As shown in fig. 2 to fig. 5, the electronic device 10 provided in this embodiment may be a mobile phone, a tablet computer, a smart watch, and the like. The present embodiment is described below by taking a mobile phone as an example. The electronic device 10 includes: display screen 11, casing 12, fingerprint identification module 13, supporting pad 14 and mainboard 15. The display screen 11 is covered on the housing 12 to form an accommodating space 101. The fingerprint identification module 13, the supporting pad 14 and the main board 15 are disposed in the accommodating space 101.

The display screen 11 may be an OLED (Organic Light-Emitting Diode) screen. The display screen 11 may be a flat screen, a hyperboloid screen, or a four-curved screen in appearance, which is not limited in this embodiment.

The housing assembly 12 includes a middle frame 121 and a rear cover 122, the display screen 11 is covered on one side of the middle frame 121, and the rear cover 122 is covered on the other side of the middle frame 121 to form the accommodating space 101. The accommodation space 101 may also be used for installing: and functional devices such as a battery, a camera and a radio frequency chip. The middle frame 121 is further provided with a mounting groove 1211 close to the first surface 1210 of the display screen 11, and the fingerprint identification module 13 is mounted in the mounting groove 1211 and spaced from the display screen 11. Supporting pad 14 sets up between display screen 11 and fingerprint identification module 13, and supports display screen 11 and fingerprint identification module 13 for interval display screen 11 and fingerprint identification module 13 avoid display screen 11 and fingerprint identification module 13 too to press close to the problem that causes mutual interference. The supporting pad 14 can be made of plastic, foam and other flexible materials, can avoid scratching the display screen 11 and the fingerprint identification module 13, and can play a role in water proofing and buffering. Mainboard 15 and fingerprint identification module 13 electric connection to realize fingerprint identification module 13's fingerprint identification function. In some embodiments, the middle frame 121 and the rear cover 122 may also be an integral structure, and only the display screen 11 is required to be covered on one surface of the middle frame 121 far away from the rear cover 122 to form the accommodating space 101.

Further, fingerprint identification module 13 can be optical fingerprint identification module, and ultrasonic fingerprint identification module or other fingerprint identification modules that are applicable to fingerprint unblock scheme under the screen. This embodiment is not limited to this. The fingerprint identification module 13 has a sensing area 130 on the display area 111 of the display screen 11. When the user indicates that it is located induction zone 130, fingerprint identification module 13 can gather user's finger fingerprint image through display screen 11 to realize fingerprint identification under the screen. When the user's finger is located in the region outside the sensing region 130, the fingerprint recognition module 13 does not collect the finger fingerprint image of the user. It should be noted that fig. 4 is only a schematic illustration of the sensing area 130 of the fingerprint identification module 13, and the position of the sensing area 130 may not be limited to the position shown in the figure, and the specific position thereof may be set on the display area 111 according to actual requirements.

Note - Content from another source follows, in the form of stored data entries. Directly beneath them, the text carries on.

(** ** What the three passes keep *)

Section ExactFacts.
Import ODict ODictFacts.

Lemma filter_length_le {A} (P Q : A → Prop)
    `{∀ x, Decision (P x)} `{∀ x, Decision (Q x)} (l : list A) :
  (∀ x, x ∈ l → P x → Q x) → (length (filter P l) ≤ length (filter Q l))%nat.
Proof.
  induction l as [|x l IH]; [done|]. intros Himp.
  assert (length (filter P l) ≤ length (filter Q l))%nat as Hl.
  { apply IH. intros y Hy. apply Himp, elem_of_cons. by right. }
  pose proof (Himp x (proj2 (elem_of_cons _ _ _) (or_introl eq_refl))) as Hx.
  rewrite !filter_cons. destruct (decide (P x)), (decide (Q x)); simpl; [lia | tauto | lia | lia].
Qed.

(** Of the groups of the digests [ks], only that of [k] holds files that
    satisfy [P], when all such files have the digest [k]. *)
Lemma filter_concat_groups {A} (P : A → Prop) `{∀ x, Decision (P x)}
    (d : A → string) (l : list A) (k : string) (ks : list string) :
  (∀ f, f ∈ l → P f → d f = k) → NoDup ks →
  filter P (concat ((λ h, filter (λ f, d f = h) l) <$> ks))
  = if decide (k ∈ ks) then filter P l else [].
Proof.
  intros HP. induction 1 as [|h ks Hh Hks IH].
  - rewrite decide_False by apply not_elem_of_nil. done.
  - rewrite fmap_cons. change (concat (?x :: ?y)) with (x ++ concat y).
    rewrite filter_app, IH.
    destruct (decide (h = k)) as [->|Hne].
    + rewrite (decide_False (P := k ∈ ks)) by done.
      rewrite decide_True by (apply elem_of_cons; by left).
      rewrite app_nil_r, list_filter_filter.
      apply filter_ext_in. intros f Hf. split; [by intros [? _] | auto].
    + rewrite (filter_none P).
      * simpl. destruct (decide (k ∈ ks)) as [Hin|Hnin].
        -- rewrite decide_True; [done|]. apply elem_of_cons. by right.
        -- rewrite decide_False; [done|]. intros [?|?]%elem_of_cons; [by subst | done].
      * intros f [Hd Hf]%list_elem_of_filter HPf. apply Hne. rewrite <- Hd. by apply HP.
Qed.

Referring to fig. 6 to 10, fig. 6 is a schematic structural diagram of the fingerprint identification module 13 in fig. 5, fig. 7 is a partially enlarged view of the fingerprint identification module 13 in fig. 5, fig. 8 is another schematic structural diagram of the fingerprint identification module 13, fig. 9 is another schematic structural diagram of the fingerprint identification module 13, and fig. 10 is still another schematic structural diagram of the fingerprint identification module 13.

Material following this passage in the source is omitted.